Car il ne s'agit pas tant de l'histoire d'un type qui vise bien, mais bien de celle d'une personne qui a radicalisé son sens du devoir au point de trouver en l'armée un point d'ancrage dans lequel il se réfugie et se retrouve pleinement en tant qu'individu, plus que dans sa propre famille. Or, si le faible désespoir de sa femme (Dont la seule fonction semble être de se plaindre de l'absence de son mari; original) évoque vaguement l'abus et la folie dont fait preuve Chris Kyle, ces idées demeurent sous traitées et ne représentent pas un réel enjeu pour le scénario. Dommage.


A cette vision respecteuse des combattants du SEAL et des Marines s’ajoute l’ambiance de vestiaire virile et mysogyne, là encore, pas spécialement remise en question et donc à priori assumée, qui semble unir les troupes.




  • Votre tête est mise à prix à 10 000 dollars

  • Ne le dite pas à ma femme, elle prendrait la recompense” ololol



Et au delà d’une mise en scène peu inspirée, des mouvements de camera inappropriés ou une romance assez mal écrite, c’est ce respect qui finit par vraiment me gonfler; sans jouer la carte du pamphlet anti-terroriste, ce que Clint Eastwood désire réellement filmer, c’est un hommage à cet homme et, de manière plus générale à l’armée Américaine. Je vois en American Sniper une tentative de racolage pour appeler au patriotisme.

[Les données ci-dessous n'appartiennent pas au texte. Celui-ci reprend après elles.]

(** The branches behind the values of one branch. *)
Fixpoint split_matches (branches : list PathState) (code_address : Address) (value gas : SymExpr) (input : SymBytes)
    (out : list PathState) : ExecM (list PathState) :=
  match branches with
  | [] => xret out
  | branch :: rest =>
      let+ conditions := call_match_conditions branch code_address (constrained_word (constraints branch) value) gas input in
      let+ matches := split_on_all [branch] conditions in
      if path_width config <? zlen out + zlen matches then path_limit_exceeded
      else split_matches rest code_address value gas input (out ++ matches)
  end.

Fixpoint split_candidates (branches : list PathState) (to : Address) (value gas : SymExpr) (input : SymBytes)
    (out : list PathState) : ExecM (list PathState) :=
  match branches with
  | [] => xret out
  | branch :: rest =>
      let+ (mocked, branch) := function_mock_target branch to input in
      let code_address := default to mocked in
      let+ values :=
        (match constrained_word (constraints branch) value with
         | Some _ => xret [branch]
         | None =>
             let+ candidates := call_value_candidates branch code_address gas input in
             split_on_all [branch] (map (eq_word_const value) candidates)
         end) in
      let+ out := split_matches values code_address value gas input out in
      split_candidates rest to value gas input out
  end.
(* ===== verification/SymCallSpec.v ===== *)
(** * SymCallSpec: calls keep the executor's promises

    [call_handlers] fulfils what the account opcodes ask of calls: [CallLaws] (no
    invariant of the executor is broken) and [CallBounds] (the stack limit and
    the depth of the caller's path are kept), for every fuel, when the cheatcode
    contracts do.  With [account_laws] and [account_bounds_instance] the whole
    step function is closed over calls. *)

From Stdlib Require Import ZArith Lia Bool.
From stdpp Require Import base list option gmap sets strings.
From S2P Require Import Prelude SymWord SymExpr SymSimpl SymSound SymCmp SymBytes SymSeq SymStorage SymMem SymPath SymWorld SymWorldSpec SymStatic SymPrecompile SymLog SymExpect SymExec SymEvm SymSim SymExplore SymAccount SymCall SymVerdict SymBounds SymAccountSpec.
Local Open Scope Z_scope.
Local Open Scope exec_scope.

(** ** Invariants of the executor *)
Class CheatLaws `{CP : CallParts} {EI : ExecInv} : Prop :=
  cheat_keeps st to in_offset in_size out_offset out_size : keeps (cheatcode_call st to in_offset in_size out_offset out_size).

Section Keeps.
Context `{SA : SignedArith, HF : HashFns, P : Parts, SE : SolverEnv} {BE : ChainBackend} {PC : Precompiles} {CP : CallParts}
  {EI : ExecInv} {CL : CheatLaws}.
Variable config : SymbolicConfig.
Variable executor : ExecutorEnv.
Import SExec SCall.
Hint Resolve keeps_defer_incomplete keeps_is_sat keeps_condition keeps_bound keeps_range keeps_push keeps_pop keeps_preimages
  cheat_keeps : keeps.

Section Callee.
Variable external : PathState -> @SymCode JumpTable -> ExecM (list CallOutcome).
Hypothesis external_ok : forall st code, keeps (external st code).

Lemma keeps_gas_free st : keeps (pop_gas_free st).
Proof. unfold pop_gas_free, ensure_expr_not_gasleft, gas_not_modeled, unsupported. keeps_tac. Qed.
Lemma keeps_complete st o n s : keeps (complete st o n s).
Proof. unfold complete. keeps_tac. Qed.
Lemma keeps_for_condition st c : keeps (constraints_for_condition st c).
Proof. unfold constraints_for_condition. keeps_tac. Qed.
Lemma keeps_must_match st c : keeps (must_match st c).
Proof. unfold must_match. keeps_tac. Qed.
Hint Resolve keeps_gas_free keeps_complete keeps_for_condition keeps_must_match : keeps.

Lemma keeps_filters l a d : keeps (filter_conditions l a d).
Proof. induction l; simpl; keeps_tac. Qed.
Hint Resolve keeps_filters : keeps.
Lemma keeps_revert_matches st e a d : keeps (expected_revert_matches st e a d).
Proof. unfold expected_revert_matches. keeps_tac. Qed.
Lemma keeps_rejects st n a d : keeps (assume_no_revert_rejects st n a d).
Proof.
  unfold assume_no_revert_rejects. destruct n; [keeps_tac|]. apply keeps_bind; [keeps_tac|]. intros cs. destruct cs; keeps_tac.
Qed.
Hint Resolve keeps_revert_matches keeps_rejects : keeps.
Lemma keeps_join_expected st o a : keeps (join_expected st o a).
Proof. unfold join_expected. destruct (expected_revert _); [|keeps_tac]. destruct (call_status o); keeps_tac. Qed.
Hint Resolve keeps_join_expected : keeps.
Lemma keeps_join st o a : keeps (join_call_outcome st o a).
Proof. unfold join_call_outcome. apply keeps_bind; [destruct (assume_no_revert_next_call _), (call_status o); keeps_tac|]. keeps_tac. Qed.
Hint Resolve keeps_join : keeps.

Lemma keeps_call_match st e a v g i : keeps (expected_call_match_constraints st e a v g i).
Proof. unfold expected_call_match_constraints. keeps_tac. Qed.
Lemma keeps_mock_match st m a v i : keeps (call_mock_match_constraints st m a v i).
Proof. unfold call_mock_match_constraints. keeps_tac. Qed.
Hint Resolve keeps_call_match keeps_mock_match : keeps.
Lemma keeps_observe st a v g i : keeps (observe_expected_call st a v g i).
Proof. unfold observe_expected_call. generalize 0%nat. induction (expected_calls (calls st)); intros n; simpl; keeps_tac. Qed.
Lemma keeps_take_mock st a v i : keeps (take_call_mock st a v i).
Proof.
  unfold take_call_mock. apply keeps_bind; [|intros; keeps_tac]. generalize 0%nat (@None (nat * (Z * bool) * list SymBoolExpr)).
  induction (call_mocks (calls st)); intros n best; simpl; keeps_tac; try (by apply IHl).
Qed.
Lemma keeps_mock_target st a i : keeps (function_mock_target st a i).
Proof. unfold function_mock_target. keeps_tac; apply keeps_first_answer; intros; keeps_tac. Qed.
Lemma keeps_collect {A} (f : A -> ExecM (option SymBoolExpr)) l : (forall a, keeps (f a)) -> keeps (collect f l).
Proof. intros Hf. induction l; simpl; keeps_tac; try done. Qed.
Lemma keeps_values {A} (v : A -> option U256) f l vs : (forall a b, keeps (f a b)) -> keeps (values_of v f l vs).
Proof. intros Hf. revert vs. induction l; intros vs; simpl; keeps_tac; try done; try (by apply IHl). Qed.
Hint Resolve keeps_observe keeps_take_mock keeps_mock_target keeps_collect keeps_values : keeps.
Lemma keeps_candidates st a g i : keeps (call_value_candidates st a g i).
Proof. unfold call_value_candidates. keeps_tac; apply keeps_values; keeps_tac. Qed.
Lemma keeps_match_conditions st a v g i : keeps (call_match_conditions st a v g i).
Proof. unfold call_match_conditions. keeps_tac; apply keeps_collect; keeps_tac. Qed.
Lemma keeps_mock_conditions st a i : keeps (function_mock_conditions st a i).
Proof. unfold function_mock_conditions. apply keeps_collect. keeps_tac. Qed.
Hint Resolve keeps_candidates keeps_match_conditions keeps_mock_conditions : keeps.
Lemma keeps_branch_on st pre n cs : keeps (branch_on st pre n cs).
Proof. revert st. induction cs; intros st; simpl; unfold branch_symbolic_match_condition_if_needed; keeps_tac; try (by apply IHcs). Qed.
Lemma keeps_branch_values st pre n v vs : keeps (branch_values st pre n v vs).
Proof. revert st. induction vs; intros st; simpl; keeps_tac; try (by apply IHvs). Qed.
Hint Resolve keeps_branch_on keeps_branch_values : keeps.

Lemma keeps_payment st c f : (forall st, keeps (f st)) -> keeps (decide_payment st c f).
Proof. intros Hf. unfold decide_payment. keeps_tac; try done. Qed.
Hint Resolve keeps_payment : keeps.
Lemma keeps_prepare st f t v o n : keeps (prepare_value_transfer st f t v o n).
Proof. unfold prepare_value_transfer. keeps_tac; apply keeps_payment; keeps_tac. Qed.
Lemma keeps_queued p c : keeps c -> keeps (queued p c).
Proof. intros. unfold queued. keeps_tac. Qed.
Hint Resolve keeps_prepare keeps_queued : keeps.

Lemma keeps_precompile n a st k t f v io ins oo os : keeps (call_precompile executor n a st k t f v io ins oo os).
Proof. unfold call_precompile, execute_kzg_precompile_call, apply_precompile_outcome, unsupported. keeps_tac. Qed.
Lemma keeps_join_call st w t oo os outs ps : keeps (join_call st w t oo os outs ps).
Proof. revert ps. induction outs; intros ps; simpl; keeps_tac; try (by apply IHouts). Qed.
Hint Resolve keeps_precompile keeps_join_call : keeps.
Definition structural_interval (expr : SymExpr) : IvM WordInterval :=
  match expr with
  | EConst value => iv_ret (SInterval.exact value)
  | EBinOp And l r =>
      let? mask := iv_of (match as_const l with Some v => Some v | None => as_const r end) in
      iv_ret (mkInterval ZERO mask)
  | EBinOp Add l r =>
      let? l := rec l in
      let? r := rec r in
      let? min := iv_of (u_checked_add (wi_min l) (wi_min r)) in
      let? max := iv_of (u_checked_add (wi_max l) (wi_max r)) in
      iv_ret (mkInterval min max)
  | EBinOp Sub l r =>
      iv_or (rounding_error_interval l r)
        (let? l := rec l in
         let? r := rec r in
         if u_ltb (wi_max l) (wi_min r)
         then iv_ret (mkInterval (wrapping_sub (wi_min l) (wi_max r)) (wrapping_sub (wi_max l) (wi_min r)))
         else if u_ltb (wi_min l) (wi_max r) then iv_none
         else
           let? min := iv_of (u_checked_sub (wi_min l) (wi_max r)) in
           let? max := iv_of (u_checked_sub (wi_max l) (wi_min r)) in
           iv_ret (mkInterval min max))
  | EBinOp Mul l r =>
      let guarded := has_non_wrapping_product l r in
      let? l := rec l in
      let? r := rec r in
      let? min := iv_of (u_checked_mul (wi_min l) (wi_min r)) in
      let? max := iv_of (match u_checked_mul (wi_max l) (wi_max r) with
                         | Some max => Some max
                         | None => if guarded then Some MAX else None
                         end) in
      iv_ret (mkInterval min max)
  | EBinOp UDiv numerator denominator =>
      let? numerator := iv_or (rec numerator) (iv_ret (mkInterval ZERO MAX)) in
      let? denominator := rec denominator in
      if is_zero (wi_min denominator) then iv_none
      else iv_ret (mkInterval (u_div (wi_min numerator) (wi_max denominator))
                              (u_div (wi_max numerator) (wi_min denominator)))
  | EBinOp Shr value shift =>
      let? shift := iv_of (as_const shift) in
      if u_leb (U 256) shift then iv_ret (SInterval.exact ZERO)
      else
        let? value := rec value in
        iv_ret (mkInterval (u_shr (wi_min value) (uval shift)) (u_shr (wi_max value) (uval shift)))
  | EIte _ l r =>
      let? l := rec l in
      let? r := rec r in
      iv_ret (mkInterval (u_min (wi_min l) (wi_min r)) (u_max (wi_max l) (wi_max r)))
  | _ => iv_none
  end.

Definition iv_insert (expr : SymExpr) (i : option WordInterval) (st : IvState) : IvState :=
  mkIv ((expr, i) :: iv_cache st) (iv_remaining st).

Definition interval_body (expr : SymExpr) : IvM WordInterval := fun st =>
  match assoc expr_eqb expr (iv_cache st) with
  | Some interval => (interval, st)
  | None =>
      let lower := SCtx.get expr (lower_bounds c) in
      let upper := SCtx.get expr (upper_bounds c) in
      let explicit_bounds :=
        match lower, upper with
        | None, None => None
        | _, _ => SInterval.new (default ZERO lower) (default MAX upper)
        end in
      if iv_remaining st =? 0 then (explicit_bounds, iv_insert expr explicit_bounds st)
      else
        let st := mkIv (iv_cache st) (iv_remaining st - 1) in
        let '(interval, st) := iv_or (structural_interval expr) (iv_of explicit_bounds) st in
        let interval := match interval with Some i => SInterval.with_bounds i lower upper | None => None end in
        (interval, iv_insert expr interval st)
  end.
End Body.

(** The recursive calls are on parts of the expression. *)
Fixpoint interval_fuel (fuel : nat) (expr : SymExpr) : IvM WordInterval :=
  match fuel with
  | O => iv_none
  | S fuel => interval_body (interval_fuel fuel) expr
  end.

Definition interval_cached (expr : SymExpr) : IvM WordInterval := interval_fuel (esize expr) expr.

Definition new_iv : IvState := mkIv [] MAX_LOCAL_ANALYSIS_NODES.
Definition interval (expr : SymExpr) : option WordInterval := fst (interval_cached expr new_iv).
Definition rounding_bounds (expr : SymExpr) (anchor : option SymExpr) : option RoundingBounds :=
  fst (rounding_bounds_cached interval_cached expr anchor new_iv).

(** ** The width analysis *)
Record BwState := mkBw { bw_widths : list (SymExpr * Z); bw_remaining : Z }.

(** The recorded upper bound caps the width, and the result is memoised. *)
Definition finish_bits (expr : SymExpr) (computed : option Z * BwState) : option Z * BwState :=
  let '(bits, st) := computed in
  match bits with
  | None => (None, st)
  | Some bits =>
      let bits := match SCtx.get expr (upper_bounds c) with
                  | Some bound => Z.min bits (Z.max (bit_len bound) 1)
                  | None => bits
                  end in
      (Some bits, mkBw ((expr, bits) :: bw_widths st) (bw_remaining st))
  end.

Fixpoint unsigned_bits_cached (expr : SymExpr) (st : BwState) : option Z * BwState :=
  match assoc expr_eqb expr (bw_widths st) with
  | Some bits => (Some bits, st)
  | None =>
      if bw_remaining st =? 0 then (None, st)
      else
        let st := mkBw (bw_widths st) (bw_remaining st - 1) in
        let two f x y :=
          match unsigned_bits_cached x st with
          | (None, st) => (None, st)
          | (Some a, st) => match unsigned_bits_cached y st with
                            | (None, st) => (None, st)
                            | (Some b, st) => (Some (f a b), st)
                            end
          end in
        finish_bits expr
          match expr with
          | EConst value => (Some (Z.max (bit_len value) 1), st)
          | EBinOp And l r =>
              match as_const r with
              | Some mask => match unsigned_bits_cached l st with
                             | (None, st) => (None, st)
                             | (Some b, st) => (Some (Z.min b (bit_len mask)), st)
                             end
              | None => (Some 256, st)
              end
          | EBinOp Add l r => two (fun a b => Z.min (sat_add (Z.max a b) 1) 256) l r
          | EBinOp Mul l r => two (fun a b => Z.min (sat_add a b) 256) l r
          | EBinOp UDiv l _ => unsigned_bits_cached l st
          | EIte _ l r => two Z.max l r
          | _ => (Some 256, st)
          end
  end.

Definition new_bw : BwState := mkBw [] MAX_LOCAL_ANALYSIS_NODES.
Definition unsigned_bits (expr : SymExpr) : Z := default 256 (fst (unsigned_bits_cached expr new_bw)).

(** [zip] evaluates both sides. *)
Definition mul_cannot_overflow_256 (l r : SymExpr) : bool :=
  if has_non_wrapping_product l r then true
  else
    let '(li, st) := interval_cached l new_iv in
    let '(ri, _) := interval_cached r st in
    if match li, ri with
       | Some li, Some ri => match u_checked_mul (wi_max li) (wi_max ri) with Some _ => true | None => false end
       | _, _ => false
       end then true
    else
      let '(lb, st) := unsigned_bits_cached l new_bw in
      let '(rb, _) := unsigned_bits_cached r st in
      match lb, rb with
      | Some lb, Some rb => sat_add lb rb <=? 256
      | _, _ => false
      end.
End Analysis.
End SBoundsOf.

(** ** Soundness *)
Lemma u_leb_le a b : u_leb a b = true <-> uval a <= uval b.
Proof. apply Z.leb_le. Qed.
Lemma u_ltb_lt a b : u_ltb a b = true <-> uval a < uval b.
Proof. apply Z.ltb_lt. Qed.
Lemma uval_u_max a b : uval (u_max a b) = Z.max (uval a) (uval b).
Proof. unfold u_max, u_leb. destruct (Z.leb_spec (uval a) (uval b)); lia. Qed.
Lemma uval_u_min a b : uval (u_min a b) = Z.min (uval a) (uval b).
Proof. unfold u_min, u_leb. destruct (Z.leb_spec (uval a) (uval b)); lia. Qed.

Lemma u_checked_add_spec a b r : u_checked_add a b = Some r -> uval r = uval a + uval b.
Proof.
  unfold u_checked_add. destruct (Z.ltb_spec (uval a + uval b) word_modulus); [|done]. intros [= <-].
  pose proof (uval_range a). pose proof (uval_range b). apply uval_U_small. lia.
Qed.
Lemma u_checked_sub_spec a b r : u_checked_sub a b = Some r -> uval r = uval a - uval b.
Proof.
  unfold u_checked_sub. destruct (Z.leb_spec (uval b) (uval a)); [|done]. intros [= <-].
  pose proof (uval_range a). pose proof (uval_range b). apply uval_U_small. lia.
Qed.
Lemma u_checked_mul_spec a b r : u_checked_mul a b = Some r -> uval r = uval a * uval b.
Proof.
  unfold u_checked_mul. destruct (Z.ltb_spec (uval a * uval b) word_modulus); [|done]. intros [= <-].
  pose proof (uval_range a). pose proof (uval_range b). apply uval_U_small. nia.
Qed.
Lemma uval_sub_le a b : uval b <= uval a -> uval (wrapping_sub a b) = uval a - uval b.
Proof. intros. pose proof (uval_range a). pose proof (uval_range b). apply uval_U_small. lia. Qed.
Lemma uval_sub_lt a b : uval a < uval b -> uval (wrapping_sub a b) = uval a - uval b + word_modulus.
Proof.
  intros. pose proof (uval_range a). pose proof (uval_range b). unfold wrapping_sub. rewrite uval_U.
  rewrite <- (Z.mod_add _ 1) by (by vm_compute). rewrite Z.mod_small; lia.
Qed.
Lemma uval_div a b : uval (u_div a b) = uval a / uval b.
Proof.
  pose proof (uval_range a). pose proof (uval_range b). apply uval_U_small.
  destruct (Z.eq_dec (uval b) 0) as [->|]; [rewrite Zdiv_0_r; by vm_compute|].
  split; [apply Z.div_pos; lia|]. apply Z.div_lt_upper_bound; nia.
Qed.
Lemma uval_shr a s : 0 <= s -> uval (u_shr a s) = uval a / 2 ^ s.
Proof.
  intros. pose proof (uval_range a). unfold u_shr. rewrite Z.shiftr_div_pow2 by done.
  assert (0 < 2 ^ s) by (apply Z.pow_pos_nonneg; lia). apply uval_U_small. split; [apply Z.div_pos; lia|].
  apply Z.div_lt_upper_bound; nia.
Qed.

Section ContextSound.
Context `{SA : SignedArith, HF : HashFns}.
Variable model : SymbolicModel.
Abbreviation den := (denote_word model).
Abbreviation denb := (denote_bool model).
Import SCtx SBoundsOf.

(** A recorded fact of a word. *)
Definition fact (R : U256 -> U256 -> Prop) (m : list (SymExpr * U256)) : Prop :=
  forall e b, get e m = Some b -> forall v, den e = Some v -> R v b.
Definition above (v b : U256) : Prop := uval b <= uval v.
Definition below (v b : U256) : Prop := uval v <= uval b.

(** The product of two words does not wrap. *)
Definition fits (l r : SymExpr) : Prop :=
  forall a b, den l = Some a -> den r = Some b -> uval a * uval b < word_modulus.

Record ctx_ok (c : ConstraintContext) : Prop := {
  ok_upper : fact below (upper_bounds c);
  ok_lower : fact above (lower_bounds c);
  ok_unsigned : fact above (unsigned_lower_bounds c);
  ok_exact : fact eq (exact_values c);
  ok_products : Forall (fun '(l, r) => fits l r) (non_wrapping_products c)
}.

Definition in_interval (v : U256) (i : WordInterval) : Prop := uval (wi_min i) <= uval v <= uval (wi_max i).
Definition interval_ok (e : SymExpr) (i : WordInterval) : Prop := forall v, den e = Some v -> in_interval v i.
Definition iv_ok (st : IvState) : Prop := forall e i, assoc expr_eqb e (iv_cache st) = Some (Some i) -> interval_ok e i.

(** A computation keeps the table sound and its result, if any, has [P]. *)
Definition iv_sound {A} (m : IvM A) (P : A -> Prop) : Prop :=
  forall st, iv_ok st -> iv_ok (snd (m st)) /\ (forall a, fst (m st) = Some a -> P a).

Lemma iv_sound_ret {A} (a : A) (P : A -> Prop) : P a -> iv_sound (iv_ret a) P.
Proof. intros Ha st Hst. split; [done|]. by intros ? [= <-]. Qed.
Lemma iv_sound_none {A} (P : A -> Prop) : iv_sound iv_none P.
Proof. intros st Hst. by split. Qed.
Lemma iv_sound_of {A} (o : option A) (P : A -> Prop) : (forall a, o = Some a -> P a) -> iv_sound (iv_of o) P.
Proof. intros Ho st Hst. by split. Qed.
Lemma iv_sound_bind {A B} (m : IvM A) (k : A -> IvM B) P Q :
  iv_sound m P -> (forall a, P a -> iv_sound (k a) Q) -> iv_sound (iv_bind m k) Q.
Proof.
  intros Hm Hk st Hst. unfold iv_bind. specialize (Hm st Hst) as [H1 H2].
  destruct (m st) as [[a|] st']; [|done]. apply Hk; [by apply H2|done].
Qed.
Lemma iv_bind_of {A B} (o : option A) (k : A -> IvM B) Q :
  (forall a, o = Some a -> iv_sound (k a) Q) -> iv_sound (iv_bind (iv_of o) k) Q.
Proof. intros Hk. eapply iv_sound_bind; [by apply (iv_sound_of _ (fun a => o = Some a))|done]. Qed.
Lemma iv_sound_or {A} (m k : IvM A) P : iv_sound m P -> iv_sound k P -> iv_sound (iv_or m k) P.
Proof.
  intros Hm Hk st Hst. unfold iv_or. specialize (Hm st Hst) as [H1 H2].
  destruct (m st) as [[a|] st']; [by split|by apply Hk].
Qed.
Lemma iv_sound_weaken {A} (m : IvM A) (P Q : A -> Prop) : iv_sound m P -> (forall a, P a -> Q a) -> iv_sound m Q.
Proof. intros Hm HPQ st Hst. specialize (Hm st Hst) as [? ?]. split; [done|]. eauto. Qed.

Autre point fâcheux, cette pseudo concurrence avec Mustafar; je trouve en effet incohérente, bien qu’originale, l’idée de faire cohabiter une vision documentée de la vie d’une personne, et en meme temps, d’y inclure un personnage semblant sortir tout droit d’une fiction. Du groupe resistant Afghan uni et nébuleux ressort cette individualité, sorte de sniper surentrainé, figure probablement réelle mais visiblement romancé puisque la focalisation du récit se permet de s’intéresser à son cas d’assez près. L’histoire nous offre ainsi une confrontation superficielle qui aurait pu être réjouissante dans une oeuvre de fiction, mais qui ici officie plus comme une sous intrigue maladroite.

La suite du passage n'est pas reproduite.